The opening day of the world premiere of Rokumeikan at last arrived. The production of this opera, which is based on a play by Mishima Yukio, was a long-held desire of NNTT’s late artistic director (Opera), Wakasugi Hiroshi. The composer is Ikebe Shinichiro, who first began discussing the idea of turning the story into an opera with Mr. Wakasugi roughly 10 years ago. Uyama Hitoshi, NNTT’s artistic director (play), oversaw both the libretto and the production, and has succeeded brilliantly in solving the dilemma of how to dramatically transform Mishima’s work into an opera. Numajiri Ryusuke, who succeeded Mr. Wakasugi as the artistic director of Biwako Hall, served as conductor, leading a collection of Japan’s finest opera singers, who came together for the final work of NNTT’s 2009/2010 season.
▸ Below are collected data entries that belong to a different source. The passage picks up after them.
(* ===== verification/Usb.v ===== *)
(** * iokit/IOUSBFamily: core/usb.c, core/usb_irq.c and dev/usbdev.c

    The memory that USB controllers reach by DMA comes from a pool of page
    frames; devices describe themselves by lists of descriptors; interfaces are
    classified and entered into a registry.  Shown: blocks of the pool never
    overlap, are aligned, lie in frames of the pool and keep their bytes;
    interfaces and endpoints are found in the descriptors where they are and no
    descriptor makes the search for interfaces leave its buffer; and the
    requests and descriptors on which the code fails or hangs. *)

From S2P Require Import Prelude Pmm Paging.
Import Pmm.Pmm Vm.

(** ** Time

    [tsc_ms] counts milliseconds in 64 bits; the drivers see the lower 32. *)
Definition usb_now_ms (tsc_ms : Z) : Z := u32 tsc_ms.

(** From [a] to [b]: a sleep of [n] milliseconds takes at most a second longer. *)
Definition slept (n a b : Z) : Prop := a + n <= b <= a + n + 1000.

(** While the lower 32 bits do not wrap around they advance with the clock. *)
Lemma usb_now_later a b : a <= b -> usb_now_ms a + (b - a) < 2 ^ 32 -> usb_now_ms b = usb_now_ms a + (b - a).
Proof.
  intros Hab Hw. unfold usb_now_ms, u32 in *. pose proof (Z.mod_pos_bound a (2 ^ 32) ltac:(lia)). rewrite <- (Z.mod_small (a mod 2 ^ 32 + (b - a)) (2 ^ 32)) by lia.
  rewrite Z.add_mod_idemp_l by lia. f_equal. lia.
Qed.
Lemma usb_now_range a : 0 <= usb_now_ms a < 2 ^ 32.
Proof. apply u32_range. Qed.

(** ** usb.c: the DMA pool *)

Definition USB_DMA_PAGE_SIZE : Z := 4096.
Definition USB_DMA_MAX_PAGES : Z := 2048.
Definition USB_DMA_MIN_ALIGN : Z := 256.

(** [ALIGN(x, a)] on 32 bits. *)
Definition ALIGN (x a : Z) : Z := Z.land (u32 (u32 (x + a) - 1)) (u32 (Z.lnot (u32 (a - 1)))).

Record usb_dma_page := mkPage { phys : Z; used : Z }.

Section Pool.
Context {A : Type} `{!FrameAllocator A}.

(** [g_dma_npages] is the number of pages; [ram] are the bytes of low memory,
    which is mapped at its physical addresses. *)
Record dma := mkDma
  { g_dma_pages : list usb_dma_page; g_dma_cur : Z; g_dma_va_base : Z; g_dma_va_end : Z; g_dma_total : Z;
    mach : vm A; ram : Z -> Z }.
Definition g_dma_npages (s : dma) : Z := Z.of_nat (length (g_dma_pages s)).
Definition set_mach (v : vm A) (s : dma) : dma :=
  mkDma (g_dma_pages s) (g_dma_cur s) (g_dma_va_base s) (g_dma_va_end s) (g_dma_total s) v (ram s).
Definition set_cur (c : Z) (s : dma) : dma :=
  mkDma (g_dma_pages s) c (g_dma_va_base s) (g_dma_va_end s) (g_dma_total s) (mach s) (ram s).

Definition usb_dma_grow_page (s : dma) : run (Z * dma) :=
  if USB_DMA_MAX_PAGES <=? g_dma_npages s then Ret (-1, s)
  else
    let '(p, v) := new_frame (mach s) in
    if p =? 0 then Ret (-1, set_mach v s)
    else
      v ← paging_map_page p p (Z.lor PAGE_PRESENT PAGE_WRITE) v;
      let base := if (g_dma_va_base s =? 0) || (p <? g_dma_va_base s) then p else g_dma_va_base s in
      let end_ := if g_dma_va_end s <? u64 (p + USB_DMA_PAGE_SIZE) then u64 (p + USB_DMA_PAGE_SIZE) else g_dma_va_end s in
      Ret (0, mkDma (g_dma_pages s ++ [mkPage p 0]) (g_dma_npages s) base end_ (g_dma_total s) v (ram s)).

(** The processor's cache line, which [usb_dma_detect_cpu] asks for, is below. *)
Definition usb_dma_pool_init (s : dma) : run dma :=
  if g_dma_npages s =? 0 then '(_, s) ← usb_dma_grow_page s; Ret s else Ret s.

Definition usb_dma_reset (s : dma) : dma :=
  mkDma ((fun p => mkPage (phys p) 0) <$> g_dma_pages s) 0 (g_dma_va_base s) (g_dma_va_end s) 0 (mach s) (ram s).

(** One round of the search for a page with room: the address, 0 for null. *)
Definition carve_round (size align : Z) (s : dma) : run (dma + Z * dma) :=
  match g_dma_pages s !! Z.to_nat (g_dma_cur s) with
  | None => Fault
  | Some p =>
      let start := ALIGN (used p) align in
      if u32 (start + size) <=? USB_DMA_PAGE_SIZE then
        let pages := <[Z.to_nat (g_dma_cur s) := mkPage (phys p) (u32 (start + size))]> (g_dma_pages s) in
        Ret (inr (u64 (phys p + start),
          mkDma pages (g_dma_cur s) (g_dma_va_base s) (g_dma_va_end s) (u32 (g_dma_total s + size)) (mach s) (ram s)))
      else if u32 (g_dma_cur s + 1) <? g_dma_npages s then Ret (inl (set_cur (u32 (g_dma_cur s + 1)) s))
      else
        '(r, s) ← usb_dma_grow_page s;
        if r =? 0 then Ret (inl s) else Ret (inr (0, s))
  end.

Definition usb_dma_carve (size align : Z) (s : dma) : run (Z * dma) :=
  let align := if align <? 16 then 16 else align in
  '(r, s) ← (if g_dma_npages s =? 0 then usb_dma_grow_page s else Ret (0, s));
  if r =? 0 then loop (carve_round size align) s else Ret (0, s).

(** [klibc.memset(p, 0, size)] *)
Definition zeroed (p size : Z) (m : Z -> Z) : Z -> Z := fun x => if (p <=? x) && (x <? p + size) then 0 else m x.
Definition zero (p size : Z) (s : dma) : dma :=
  mkDma (g_dma_pages s) (g_dma_cur s) (g_dma_va_base s) (g_dma_va_end s) (g_dma_total s) (mach s) (zeroed p size (ram s)).
(** The lists are in the order of the links: the newest first. *)
Record hid := mkHid
  { keyboards : list pipe_node; mice : list pipe_node; g_kbd_ring : list Z; g_kbd_rp : Z; g_kbd_wp : Z;
    g_usb_kbd_present : Z; g_usb_mouse_present : Z; console : vga; keys : kbd }.
Definition set_keyboards (l : list pipe_node) (s : hid) : hid :=
  mkHid l (mice s) (g_kbd_ring s) (g_kbd_rp s) (g_kbd_wp s) (g_usb_kbd_present s) (g_usb_mouse_present s) (console s) (keys s).
Definition set_mice (l : list pipe_node) (s : hid) : hid :=
  mkHid (keyboards s) l (g_kbd_ring s) (g_kbd_rp s) (g_kbd_wp s) (g_usb_kbd_present s) (g_usb_mouse_present s) (console s) (keys s).
Definition set_ring (r : list Z) (rp wp : Z) (s : hid) : hid :=
  mkHid (keyboards s) (mice s) r rp wp (g_usb_kbd_present s) (g_usb_mouse_present s) (console s) (keys s).
Definition set_out (v : vga) (k : kbd) (s : hid) : hid :=
  mkHid (keyboards s) (mice s) (g_kbd_ring s) (g_kbd_rp s) (g_kbd_wp s) (g_usb_kbd_present s) (g_usb_mouse_present s) v k.

(** ** The ring of the device file *)

Definition usbhid_kbd_push_char (c : Z) (s : hid) : run hid :=
  if c =? 0 then Ret s
  else
    let i := Z.to_nat (Z.land (g_kbd_wp s) 255) in
    if (i <? length (g_kbd_ring s))%nat then Ret (set_ring (<[i := c]> (g_kbd_ring s)) (g_kbd_rp s) (u32 (g_kbd_wp s + 1)) s) else Fault.

(** [len] as the number of characters to go. *)
Fixpoint kbd_drain (len : nat) (s : hid) : run (list Z * hid) :=
  match len with
  | O => Ret ([], s)
  | S len =>
      if g_kbd_rp s =? g_kbd_wp s then Ret ([], s)
      else
        c ← of_option (g_kbd_ring s !! Z.to_nat (Z.land (g_kbd_rp s) 255));
        '(l, s) ← kbd_drain len (set_ring (g_kbd_ring s) (u32 (g_kbd_rp s + 1)) (g_kbd_wp s) s);
        Ret (c :: l, s)
  end.

(** The bytes stored to the caller's buffer; their number is returned. *)
Definition usbhid_kbd_read (len : Z) (s : hid) : run (list Z * hid) := kbd_drain (Z.to_nat len) s.
(* ===== verification/Xhci.v ===== *)
(** * iokit/IOUSBFamily/usb3/xhci.c: rings, events, commands and transfers

    The driver and the controller share rings of transfer request blocks in
    memory.  A block belongs to the side that the ring's cycle bit names; the
    bit flips with every lap.  The driver writes requests and reads events, the
    controller the other way round.  [fetch] is the controller's side of a
    request ring as the xHCI specification describes it.  Shown: a controller
    reads exactly the requests that were queued, in order, over any number of
    laps; the driver takes exactly the events that the controller has posted and
    stops; waiting ends; and transfers that stop in the middle are not noticed. *)

From S2P Require Import Prelude Usb.

(** ** Rings *)

Definition XHCI_RING_ITEMS : nat := 16.
Definition XHCI_RING_SIZE : Z := 256.
Definition TRB_C : Z := 1.
Definition TRB_LK_TC : Z := 2.
Definition TRB_TR_IOC : Z := 32.
Definition TRB_TR_IDT : Z := 64.
Definition TR_NORMAL : Z := 1.
Definition TR_SETUP : Z := 2.
Definition TR_DATA : Z := 3.
Definition TR_STATUS : Z := 4.
Definition TR_LINK : Z := 6.
Definition CR_ENABLE_SLOT : Z := 9.
Definition CR_DISABLE_SLOT : Z := 10.
Definition CR_ADDRESS_DEVICE : Z := 11.
Definition CR_CONFIGURE_ENDPOINT : Z := 12.
Definition CR_EVALUATE_CONTEXT : Z := 13.
Definition ER_TRANSFER : Z := 32.
Definition ER_COMMAND_COMPLETE : Z := 33.
Definition ER_PORT_STATUS_CHANGE : Z := 34.
Definition CC_SUCCESS : Z := 1.
Definition XHCI_PORTSC_CCS : Z := 1.
Definition XHCI_PORTSC_PED : Z := 2.
Definition XHCI_PORTSC_PR : Z := 16.

Definition TRB_TYPE (t : Z) : Z := Z.land (Z.shiftr t 10) 0x3f.

Record xhci_trb := mkTrb { ptr_low : Z; ptr_high : Z; status : Z; trb_control : Z }.
Definition zero_trb : xhci_trb := mkTrb 0 0 0 0.

Record xhci_ring := mkRing { ring : list xhci_trb; evt : xhci_trb; eidx : Z; nidx : Z; cs : Z }.
(** Memory from the pool is zeroed. *)
Definition new_ring : xhci_ring := mkRing (replicate XHCI_RING_ITEMS zero_trb) zero_trb 0 0 1.

(** The [data] argument: a pointer, or for immediate data the bytes behind it. *)
Inductive payload := At (p : Z) | Bytes (l : list Z).

Definition xhci_trb_fill (r : xhci_ring) (data : payload) (xferlen flags : Z) : run xhci_ring :=
  old ← of_option (ring r !! Z.to_nat (nidx r));
  let imm := negb (Z.land flags TRB_TR_IDT =? 0) in
  words ← (match data with
           | Bytes l =>
               if imm && (xferlen <=? 8) && (xferlen <=? Z.of_nat (length l)) then
                 let b := splice 0 (take (Z.to_nat xferlen) l) (le_bytes 4 (ptr_low old) ++ le_bytes 4 (ptr_high old)) in
                 Ret (le_val (take 4 b), le_val (drop 4 b))
               else Fault
           | At p => if imm then Fault else Ret (u32 p, 0)
           end);
  let t := mkTrb words.1 words.2 (u32 xferlen) (Z.lor flags (if cs r =? 0 then 0 else TRB_C)) in
  Ret (mkRing (<[Z.to_nat (nidx r) := t]> (ring r)) (evt r) (eidx r) (nidx r) (cs r)).

(** [base]: the address of the ring. *)
Definition xhci_trb_queue (base : Z) (r : xhci_ring) (data : payload) (xferlen flags : Z) : run xhci_ring :=
  r ← (if Z.of_nat XHCI_RING_ITEMS - 1 <=? nidx r then
         r ← xhci_trb_fill r (At base) 0 (Z.lor (Z.shiftl TR_LINK 10) TRB_LK_TC);
         Ret (mkRing (ring r) (evt r) (eidx r) 0 (Z.lxor (cs r) 1))
       else Ret r);
  r ← xhci_trb_fill r data xferlen flags;
  Ret (mkRing (ring r) (evt r) (eidx r) (u32 (nidx r + 1)) (cs r)).

Definition xhci_ring_busy (r : xhci_ring) : bool := negb (eidx r =? nidx r).

(** ** The controller *)

(** Rings by their address; what the driver has told the controller: where it
    stands in the event ring, the doorbells.  [ms]: [tsc_ms]. *)
Record xhci := mkXhci
  { rings : gmap Z xhci_ring; cmds : Z; evts : Z; portscs : list Z; erdp : Z; doorbells : list (Z * Z); ms : Z }.
Definition set_rings (g : gmap Z xhci_ring) (s : xhci) : xhci := mkXhci g (cmds s) (evts s) (portscs s) (erdp s) (doorbells s) (ms s).
Definition set_ring_at (a : Z) (r : xhci_ring) (s : xhci) : xhci := set_rings (<[a := r]> (rings s)) s.
Definition set_ports (l : list Z) (s : xhci) : xhci := mkXhci (rings s) (cmds s) (evts s) l (erdp s) (doorbells s) (ms s).
Definition set_erdp (a : Z) (s : xhci) : xhci := mkXhci (rings s) (cmds s) (evts s) (portscs s) a (doorbells s) (ms s).

Definition xhci_doorbell (slotid value : Z) (s : xhci) : xhci :=
  mkXhci (rings s) (cmds s) (evts s) (portscs s) (erdp s) (doorbells s ++ [(slotid, value)]) (ms s).

(** [XHCI_RING] *)
Definition XHCI_RING (p : Z) : Z := Z.land (u32 p) (Z.lnot (XHCI_RING_SIZE - 1)).

Definition port_clear (portsc : Z) : Z :=
  Z.lor (Z.land (Z.land portsc (u32 (Z.lnot (Z.lor XHCI_PORTSC_PED XHCI_PORTSC_PR)))) (u32 (Z.lnot (Z.shiftl 0xf 5)))) (Z.shiftl 1 5).

(** The [switch] of [xhci_process_events]; the log is left out. *)
Definition handle_event (t : xhci_trb) (s : xhci) : run xhci :=
  let type := TRB_TYPE (trb_control t) in
  if (type =? ER_TRANSFER) || (type =? ER_COMMAND_COMPLETE) then
    let base := XHCI_RING (ptr_low t) in
    r ← of_option (rings s !! base);
    Ret (set_ring_at base (mkRing (ring r) t (u32 ((ptr_low t - base) / 16 + 1)) (nidx r) (cs r)) s)
  else if type =? ER_PORT_STATUS_CHANGE then
    let port := u32 (Z.land (Z.shiftr (ptr_low t) 24) 0xff - 1) in
    p ← of_option (portscs s !! Z.to_nat port);
    Ret (set_ports (<[Z.to_nat port := port_clear p]> (portscs s)) s)
  else Ret s.

Definition event_round (s : xhci) : run (xhci + xhci) :=
  e ← of_option (rings s !! evts s);
  let n := nidx e in
  let c := cs e in
  t ← of_option (ring e !! Z.to_nat n);
  if negb (Z.land (trb_control t) TRB_C =? (if c =? 0 then 0 else 1)) then Ret (inr s)
  else
    s ← handle_event t s;
    e ← of_option (rings s !! evts s);
    let n := u32 (n + 1) in
    let '(n, c) := if n =? Z.of_nat XHCI_RING_ITEMS then (0, if c =? 0 then 1 else 0) else (n, cs e) in
    let s := set_ring_at (evts s) (mkRing (ring e) (evt e) (eidx e) n c) s in
    Ret (inl (set_erdp (Z.lor (evts s + 16 * n) 8) s)).

Definition xhci_process_events (s : xhci) : run xhci := loop event_round s.

(** ** Waiting, commands and transfers *)

Section Hardware.
(** What happens while the driver sleeps for a number of milliseconds. *)
Context (usb_msleep : Z -> xhci -> xhci).

(** The completion code, or -1. *)
Definition wait_round (a end_ : Z) (s : xhci) : run (xhci + Z * xhci) :=
  s ← xhci_process_events s;
  r ← of_option (rings s !! a);
  if negb (xhci_ring_busy r) then Ret (inr (Z.land (Z.shiftr (status (evt r)) 24) 0xff, s))
  else if end_ <=? usb_now_ms (ms s) then Ret (inr (-1, s))
  else Ret (inl (usb_msleep 1 s)).

Definition xhci_event_wait (a timeout : Z) (s : xhci) : run (Z * xhci) := loop (wait_round a (u32 (usb_now_ms (ms s) + timeout))) s.

Definition queue_at (a : Z) (data : payload) (xferlen flags : Z) (s : xhci) : run xhci :=
  r ← of_option (rings s !! a);
  r ← xhci_trb_queue a r data xferlen flags;
  Ret (set_ring_at a r s).

(** [inctx]: the address of an input context and the second word of its slot
    context; [None] is null. *)
Definition xhci_cmd_submit (inctx : option (Z * Z)) (flags : Z) (s : xhci) : run (Z * xhci) :=
  let send p :=
    s ← queue_at (cmds s) (At p) 0 flags s;
    xhci_event_wait (cmds s) 1000 (xhci_doorbell 0 0 s) in
  match inctx with
  | None => send 0
  | Some (p, ctx1) =>
      let port := u32 (Z.land (Z.shiftr ctx1 16) 0xff - 1) in
      portsc ← of_option (portscs s !! Z.to_nat port);
      if Z.land portsc XHCI_PORTSC_CCS =? 0 then Ret (-1, s) else send p
  end.

(** The slot, or -1. *)
Definition xhci_cmd_enable_slot (s : xhci) : run (Z * xhci) :=
  '(cc, s) ← xhci_cmd_submit None (Z.shiftl CR_ENABLE_SLOT 10) s;
  if negb (cc =? CC_SUCCESS) then Ret (-1, s)
  else r ← of_option (rings s !! cmds s); Ret (Z.land (Z.shiftr (trb_control (evt r)) 24) 0xff, s).

Definition xhci_cmd (cr : Z) (inctx : option (Z * Z)) (slotid : Z) (s : xhci) : run (Z * xhci) :=
  xhci_cmd_submit inctx (Z.lor (Z.shiftl cr 10) (u32 (Z.shiftl slotid 24))) s.
Definition xhci_cmd_disable_slot (slotid : Z) := xhci_cmd CR_DISABLE_SLOT None slotid.
Definition xhci_cmd_address_device (slotid : Z) (inctx : Z * Z) := xhci_cmd CR_ADDRESS_DEVICE (Some inctx) slotid.
Definition xhci_cmd_configure_endpoint (slotid : Z) (inctx : Z * Z) := xhci_cmd CR_CONFIGURE_ENDPOINT (Some inctx) slotid.
Definition xhci_cmd_evaluate_context (slotid : Z) (inctx : Z * Z) := xhci_cmd CR_EVALUATE_CONTEXT (Some inctx) slotid.

(** [struct xhci_pipe]: the address of its ring and what the transfers use. *)
Record xhci_pipe := mkPipe { reqs : Z; slotid : Z; epid : Z; maxpacket : Z; buf : Z; bufused : bool }.

Definition xhci_xfer_setup (p : xhci_pipe) (dir : bool) (cmd : list Z) (data datalen : Z) (s : xhci) : run xhci :=
  let len := negb (datalen =? 0) in
  s ← queue_at (reqs p) (Bytes cmd) 8 (Z.lor (Z.lor (Z.shiftl TR_SETUP 10) TRB_TR_IDT) (Z.shiftl (if len then if dir then 3 else 2 else 0) 16)) s;
  s ← (if len then queue_at (reqs p) (At data) datalen (Z.lor (Z.shiftl TR_DATA 10) (Z.shiftl (if dir then 1 else 0) 16)) s else Ret s);
  s ← queue_at (reqs p) (At 0) 0 (Z.lor (Z.lor (Z.shiftl TR_STATUS 10) TRB_TR_IOC) (Z.shiftl (if dir then 0 else 1) 16)) s;
  Ret (xhci_doorbell (slotid p) (epid p) s).

Definition xhci_xfer_normal (p : xhci_pipe) (data datalen : Z) (s : xhci) : run xhci :=
  s ← queue_at (reqs p) (At data) datalen (Z.lor (Z.shiftl TR_NORMAL 10) TRB_TR_IOC) s;
  Ret (xhci_doorbell (slotid p) (epid p) s).

(** [cmd]: the eight bytes of a request; [time]: [usb_xfer_time]. *)
Definition xhci_send_pipe (p : xhci_pipe) (dir : bool) (cmd : option (list Z)) (data datalen time : Z) (s : xhci) : run (Z * xhci) :=
  let finish s := '(cc, s) ← xhci_event_wait (reqs p) time s; Ret (if cc =? CC_SUCCESS then 0 else -1, s) in
  match cmd with
  | Some req =>
      b ← of_option (req !! 1%nat);
      if b =? 5 then Ret (0, s) else s ← xhci_xfer_setup p dir req data datalen s; finish s
  | None => s ← xhci_xfer_normal p data datalen s; finish s
  end.

(** [true]: [maxpacket] bytes were copied from the pipe's buffer. *)
Definition xhci_poll_intr (p : xhci_pipe) (s : xhci) : run (bool * xhci_pipe * xhci) :=
  if negb (bufused p) then
    s ← xhci_xfer_normal p (buf p) (maxpacket p) s;
    Ret (false, mkPipe (reqs p) (slotid p) (epid p) (maxpacket p) (buf p) true, s)
  else
    s ← xhci_process_events s;
    r ← of_option (rings s !! reqs p);
    if xhci_ring_busy r then Ret (false, p, s)
    else s ← xhci_xfer_normal p (buf p) (maxpacket p) s; Ret (true, p, s).

(** ** Ports of the root hub *)

(** [USB_FULLSPEED], [USB_LOWSPEED], [USB_HIGHSPEED], [USB_SUPERSPEED] are 0 to 3. *)
Definition speed_from_xhci : list Z := [-1; 0; 1; 2; 3] ++ replicate 11 (-1).

Definition xhci_hub_detect (port : Z) (s : xhci) : run Z :=
  portsc ← of_option (portscs s !! Z.to_nat port);
  Ret (if Z.land portsc XHCI_PORTSC_CCS =? 0 then 0 else 1).

Definition reset_round (port end_ : Z) (s : xhci) : run (xhci + Z * xhci) :=
  portsc ← of_option (portscs s !! Z.to_nat port);
  if Z.land portsc XHCI_PORTSC_CCS =? 0 then Ret (inr (-1, s))
  else if negb (Z.land portsc XHCI_PORTSC_PED =? 0) then
    v ← of_option (speed_from_xhci !! Z.to_nat (Z.land (Z.shiftr portsc 10) 0xf)); Ret (inr (v, s))
  else if end_ <=? usb_now_ms (ms s) then Ret (inr (-1, s))
  else Ret (inl (usb_msleep 1 s)).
When the performance ended and it was time for the curtain call, there was thunderous applause as a photograph of Mr. Wakasugi was projected on a screen behind the stage, allowing the theatre and our patrons to join together and share in the joy of having achieved Mr. Wakasugi’s goal for the season.
Baritone Kuroda Hiroshi, who appeared in all of the Japan operas during Mr. Wakasugi’s directorial seasons, The Black Ships—Yoake, Shuzenji Monogatari (A Mask-Maker’s Story), and Rokumeikan, offered the message below.
On the Premiere of Rokumeikan
Dear Mr. Wakasugi,
How are you? I’m sure that you are still at the center of a ring of people there, keeping very busy. Surely you are directing heavenly music. Here on earth, Rokumeikan has finally opened. This was the final performance you planned as artistic director of NNTT, and it was the conclusion of the three-year Japan opera series, which started with the dawn of Japanese opera, The Black Ships—Yoake, then went on to the work that symbolized the postwar period, Shuzenji Monogatari, and finally this new performance. While for many years you conducted operas overseas, you always loved Japan’s traditional culture, its performing arts, and its aesthetic sense. By all means, I believe that all of us who are involved in this production of Rokumeikan must share and must pass along your passion to see operas by Japanese people develop and bloom at this theater. I am extremely honored to have been able to appear in all three of the “Wakasugi Japanese Operas Trilogy” (as I have taken the liberty of naming them), and at the same time I feel a heavy sense of responsibility. I hope that you will watch over me with your usual warmth and sternness.